Camel pose, known as ustrasana in Sanskrit, strengthens the back of the body while stretching the front. This intense back bending and heart opening pose builds muscles in the arms, back, and buttocks while improving flexibility in the neck, chest, stomach, thighs, and ankles.
- Kneel with your knees planted hip distance apart on the mat. If you feel any pain in your knee joints, double the mat over to create a cushier surface. Point your toes and press the tops of your feet down into the mat.
- Place your palms on your lower back, fingers pointing down. Roll your shoulder blades back and bend your elbows straight backwards.
- Scoop your pubis towards your navel to bring your tailbone forward. Maintaining this pelvic tilt throughout the pose builds length in the back and, ultimately, strengthens the lower back muscles.
- Exhale and, supporting the weight of your upper body with your arms, slowly bend backwards. Keep your hips directly over your knees, so that your thighs are vertical to the floor. As you bend back, keep your head up and your chin slightly tucked.
- If you have the flexibility, bend backwards until you can twist slightly to the right and place your right palm on the sole of your right foot. Then, twist slightly to the left and place your left palm on sole of your left foot. Square your hips to the center and spread your weight evenly between your legs and arms. Push up towards the ribs with your hips while pulling back with the ribs to create length in the spine.
- Keeping your mouth closed, slowly release your head back.
- Breathe and hold the pose.
- Place your palms on your lower back once again. Inhale and slowly come out of the back bend leading with your chest. Raise your head last.
Tips, Photos and Videos for Beginners
Modifications and Props
Weak Knees Modification. To prevent knee strain, double your mat over under your knees or kneel on a folded blanket.
Stiff Back Modification. If the full pose is too intense, tuck your toes under instead of pointing them. This brings your heels higher and makes it easier to reach your feet.
Props for a Stiff Back. Place a block on the outside of each of your feet before practicing camel pose. When you lean back, place your hands on the blocks, instead of on the soles of your feet.
Half Camel Pose (Ardha Ustrasana). Before bending backwards into full camel pose, inhale and raise your right arm above your head. Bring your thumb and pointer finger together in chin mudra. Exhale and lean back. Twist slightly to the left and place your left palm on the sole of your left foot. Square your hips to the center, breath, and hold the pose. Inhale and lift up. Exhale and release your right arm. Repeat on the opposite side.
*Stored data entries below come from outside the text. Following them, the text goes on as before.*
(* ===== verification/KmodThreads.v ===== *)
(** * kmod/boogiepop.c: ioctls that run at the same time

    The module takes no lock: two processes can be inside [pop_ioctl] at once.
    Here the handlers of Boogiepop.v are cut into steps, each of which makes one
    access to shared data (an element of the device list, a structure, a call of
    the kernel), and any number of processes make such steps in any order, with
    the file operations of the devices, undivided, in between.  A call of Linux
    that Linux itself serialises is one step.  [list_add_tail] and [list_del] are
    not: Linux asks their callers to keep every other access to the list away
    while one of them runs.  Each of the two is therefore entered by one step and
    left by another, and an access to the list in between is a race ([races]): its
    effect is not defined, and a run ends there.

    The theorems: the steps of one process on its own are [pop_ioctl]; any number
    of registrations at once keep the module's invariant up to the first race,
    because [misc_register] refuses a name that is taken, and a race is the only
    thing that can stop them; such a race does happen, between two registrations
    of different devices ([list_adds_race]); and an unregistration next to another
    ioctl for the same device uses a structure after it was freed. *)

From S2P Require Import Prelude CStr LibpopH Boogiepop LinuxExample BoogiepopProps.
(** All system calls of the device branch. *)
Lemma init_device_attaches l dev size s d b sl f :
  sys_pagesize <> 0 -> parse_slot dev = Some (d, b, sl, f) ->
  exists r s' o w', pop_mem_init_device l dev size s = Ret (r, s') /\ p_bufs s' = p_bufs s /\
    attaches (Reg d b sl f size) (p_os s) o w' /\ init_result l s o w' r s'.
Proof.
  intros Hp Ep. unfold pop_mem_init_device. rewrite Ep.
  destruct (sys_open DEVPOP (p_os s)) as [fd w1] eqn:E1. pose proof (libc_open_eq _ _ _ _ E1) as E1'.
  destruct (Z.ltb_spec fd 0) as [Hneg|Hpos]; rewrite (bind_ret _ _ _ _ _ E1').
  { eexists None, _, (Failed (Some (- fd))), w1. split; [done|]. split; [done|]. split; [by eapply NoModule|]. split_and!; [done..| |].
    - by eexists.
    - by intros n [= <-]. }
  replace (fd <? 0) with false by lia.
  destruct (sys_ioctl fd POP_P2PMEM_REG (Reg d b sl f size) w1) as [[ret reg] w2] eqn:E2.
  assert (exists r' s2, libc_ioctl fd POP_P2PMEM_REG (Reg d b sl f size) (with_os w1 s) = Ret ((r', reg), s2) /\
    os_only s s2 /\ p_os s2 = w2 /\ (r' = 0 <-> ret = 0)) as (r' & s2 & E2' & O2 & W2 & Hr).
  { unfold libc_ioctl, libc_ret. simpl. rewrite E2.
    destruct (Z.ltb_spec ret 0); eexists _, _; (split; [done|]); (split_and!; [|done|lia]);
      [by exists (- ret), w2|exists (p_errno s), w2; by destruct s]. }
  rewrite (bind_ret _ _ _ _ _ E2'). cbv beta iota.
  destruct (libc_close_eq fd s2) as (c & s3 & E3 & O3 & W3). rewrite W2 in W3.
  assert (os_only s s3) as O13 by (by transitivity s2).
  destruct (Z.eqb_spec r' 0) as [Hr0|Hr0]; cbn [negb]; rewrite (bind_ret _ _ _ _ _ E3).
  2: { pose proof O13 as (F1 & F2 & _)%os_only_fields.
       eexists None, _, (Failed None), _. split; [done|]. split; [done|]. split; [eapply Refused; [done..|]; tauto|].
       split_and!; [done|exact W3| |done]. eexists. simpl. by rewrite F1. }
  assert (ret = 0) as -> by tauto.
  destruct (sys_open (popdev_path reg) (p_os s3)) as [mfd w4] eqn:E4.
  pose proof (libc_open_eq _ _ _ _ E4) as E4'. rewrite W3 in E4.
  destruct (Z.ltb_spec mfd 0) as [Hneg|Hpos2]; rewrite (bind_ret _ _ _ _ _ E4'); cbv zeta.
  { pose proof O13 as (F1 & F2 & _)%os_only_fields. change (-1 <? 0) with true. cbv iota.
    eexists None, _, (Failed (Some (- mfd))), w4. split; [done|]. split; [done|]. split; [by eapply NoDevice|]. split_and!; [done..| |].
    - eexists. simpl. by rewrite F1.
    - by intros n [= <-]. }
  replace (mfd <? 0) with false by lia.
  assert (os_only s3 (with_os w4 s3)) by (exists (p_errno s3), w4; by destruct s3).
  eapply pop_mem_map_attaches; simpl; try done; [by transitivity s3|apply shiftr_12].
Qed.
Practitioners with severe back problems like lumbago should not attempt intense back bends.
Before attempting camel pose, warm up with less intense back bends like cobra pose (bhujangasana) and bridge pose (setu bandhasana).
A forward fold is absolutely necessary after an intense back bending pose like camel pose. A seated forward fold, like prostration pose (naman pranamasana) or seated forward bend (paschimottanasana), is a perfect counter-pose for camel.
Erector spinae. The erector spinae is a bundle of muscles and tendons in the back that control extension and rotation. Because they are responsible for straightening the back, the strength of the erector spinae muscles are closely linked with posture. Back bending poses, like camel pose, engage the erector spinae.
Gluteal muscles. The gluteal muscle group includes the three buttocks muscles: the gluteus maximus, the gluteus medius, and the gluteus minimus. To tone the glutes in camel pose, avoid clenching the buttocks. The gluteal muscles should be firm in the pose, but not hard.
Triceps brachii. The triceps brachii is a large muscle on the back of the upper arm responsible for straightening the arm. Push exercises, like planks and push-ups, build tricep bulk, as does camel pose. In camel pose, spread your body weight evenly between your legs and arms to work the triceps.